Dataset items
(* ===== verification/Registration.v ===== *)
(** * Controller registration (internal/controller/aiworkload_controller.go, [SetupWithManager])

    What the reconciler registers with the manager: the cache index, the watches with their
    filters and mappings, and the name.  [requests] is what controller-runtime makes of it: the
    reconciliations an event of a watched object asks for. *)
From S2P Require Import Prelude Errors Kube Api Effects Engine Controller Watches.

(** The builder's calls, in the order of the source. *)
Record registration := {
  reg_Index : string * (option AIWorkload → list string);
  reg_For : ObjectMeta → ObjectMeta → bool;
  reg_Owns : list TypedKind;
  reg_WatchesSecretMetadata : ObjectMeta → program (list (string * string));
  reg_Named : string
}.

(** What the manager's own calls answer: the error of [IndexField] and of [Complete]. *)
Record registration_calls := { rc_IndexField : option error; rc_Complete : option error }.

(** [if err != nil { return err }] *)
Definition checked (err : option error) : res () :=
  match err with
  | Some err => Err err
  | None => Ok ()
  end.

Section Setup.
Context `{OwnerHelpers}.

(** The reconciler with its defaults; a recorder that is set stays. *)
Definition with_setup_defaults (r : AIWorkloadReconciler) : AIWorkloadReconciler := {|
  r_gates := r_gates r; r_WatchNamespace := r_WatchNamespace r; r_WatchNamespaces := r_WatchNamespaces r;
  r_ControllerName := if bool_decide (r_ControllerName r = "") then "aiworkload" else r_ControllerName r;
  r_Builder := r_Builder r; r_Recorder := true; r_Telemetry := r_Telemetry r |}.

Definition SetupWithManager (calls : registration_calls) (r : AIWorkloadReconciler)
    : res (AIWorkloadReconciler * registration) :=
  let r := with_setup_defaults r in
  _ ← checked (rc_IndexField calls);
  _ ← checked (rc_Complete calls);
  Ok (r, {|
    reg_Index := (SecretReferenceIndex, secretIndex);
    reg_For := primaryPredicate;
    reg_Owns := [KDeployment; KService; KServiceAccount; KNetworkPolicy; KHorizontalPodAutoscaler;
                 KPodDisruptionBudget];
    reg_WatchesSecretMetadata := RequestsForSecret r;
    reg_Named := r_ControllerName r |}).

(** Registration succeeds when the manager's calls do; the registration is the same for all. *)
Lemma SetupWithManager_Ok calls r r' reg :
  SetupWithManager calls r = Ok (r', reg) →
  rc_IndexField calls = None ∧ rc_Complete calls = None ∧ r' = with_setup_defaults r ∧
  reg_Index reg = (SecretReferenceIndex, secretIndex) ∧ reg_For reg = primaryPredicate ∧
  reg_Owns reg = [KDeployment; KService; KServiceAccount; KNetworkPolicy; KHorizontalPodAutoscaler; KPodDisruptionBudget] ∧
  reg_WatchesSecretMetadata reg = RequestsForSecret r' ∧ reg_Named reg = r_ControllerName r'.
Proof. unfold SetupWithManager. destruct (rc_IndexField calls), (rc_Complete calls); simpl; naive_solver. Qed.

End Setup.

(** ** What the watches ask for *)

(** The events of the watched objects, as the cache delivers them. *)
Inductive watch_event :=
  | PrimaryCreated (m : ObjectMeta)
  | PrimaryUpdated (old new : ObjectMeta)
  | PrimaryDeleted (m : ObjectMeta)
  | PrimaryGeneric (m : ObjectMeta)
  | ChildChanged (o : Object)
  | SecretChanged (m : ObjectMeta).

(** The typed kind of an object; an untyped one has none. *)
Definition typed_kind (o : Object) : option TypedKind :=
  match o with
  | OServiceAccount _ => Some KServiceAccount
  | ODeployment _ => Some KDeployment
  | OService _ => Some KService
  | ONetworkPolicy _ => Some KNetworkPolicy
  | OHorizontalPodAutoscaler _ => Some KHorizontalPodAutoscaler
  | OPodDisruptionBudget _ => Some KPodDisruptionBudget
  | OUnstructured _ | OOther _ => None
  end.

#[export] Instance TypedKind_eq_dec : EqDecision TypedKind.
Proof. solve_decision. Defined.

(** [handler.EnqueueRequestForOwner(..., handler.OnlyControllerOwner())] for the primary type. *)
Class OwnerRequests := EnqueueRequestForOwner : ObjectMeta → list (string * string).

(** It requests the controlling owner of the primary's group and kind, in the object's namespace. *)
Class OwnerRequestsLaws `{OwnerHelpers} `{OwnerRequests} : Prop := {
  EnqueueRequestForOwner_controller m ref :
    GetControllerOf (om_OwnerReferences m) = Some ref →
    or_Kind ref = AIWorkloadKind → or_APIVersion ref = GroupVersion →
    EnqueueRequestForOwner m = [(om_Namespace m, or_Name ref)]
}.

Section Requests.
Context `{OwnerRequests}.

Definition request_of (m : ObjectMeta) : string * string := (om_Namespace m, om_Name m).

(** A filter without a function for an event lets it pass. *)
Definition requests (reg : registration) (e : watch_event) : program (list (string * string)) :=
  match e with
  | PrimaryCreated m | PrimaryDeleted m | PrimaryGeneric m => Ret [request_of m]
  | PrimaryUpdated old new => Ret (if reg_For reg old new then [request_of new] else [])
  | ChildChanged o =>
      match typed_kind o with
      | Some k => Ret (if bool_decide (k ∈ reg_Owns reg) then EnqueueRequestForOwner (obj_meta o) else [])
      | None => Ret []
      end
  | SecretChanged m => reg_WatchesSecretMetadata reg m
  end.

End Requests.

→ **Exercise description**
Write out exactly the lines above from the line with "(** The builder's" through the line with "r_Builder := r_Builder", both of them included, and leave out all other lines.

→ **Answer box**
(** The builder's calls, in the order of the source. *)
Record registration := {
  reg_Index : string * (option AIWorkload → list string);
  reg_For : ObjectMeta → ObjectMeta → bool;
  reg_Owns : list TypedKind;
  reg_WatchesSecretMetadata : ObjectMeta → program (list (string * string));
  reg_Named : string
}.

(** What the manager's own calls answer: the error of [IndexField] and of [Complete]. *)
Record registration_calls := { rc_IndexField : option error; rc_Complete : option error }.

(** [if err != nil { return err }] *)
Definition checked (err : option error) : res () :=
  match err with
  | Some err => Err err
  | None => Ok ()
  end.

Section Setup.
Context `{OwnerHelpers}.

(** The reconciler with its defaults; a recorder that is set stays. *)
Definition with_setup_defaults (r : AIWorkloadReconciler) : AIWorkloadReconciler := {|
  r_gates := r_gates r; r_WatchNamespace := r_WatchNamespace r; r_WatchNamespaces := r_WatchNamespaces r;
  r_ControllerName := if bool_decide (r_ControllerName r = "") then "aiworkload" else r_ControllerName r;
  r_Builder := r_Builder r; r_Recorder := true; r_Telemetry := r_Telemetry r |}.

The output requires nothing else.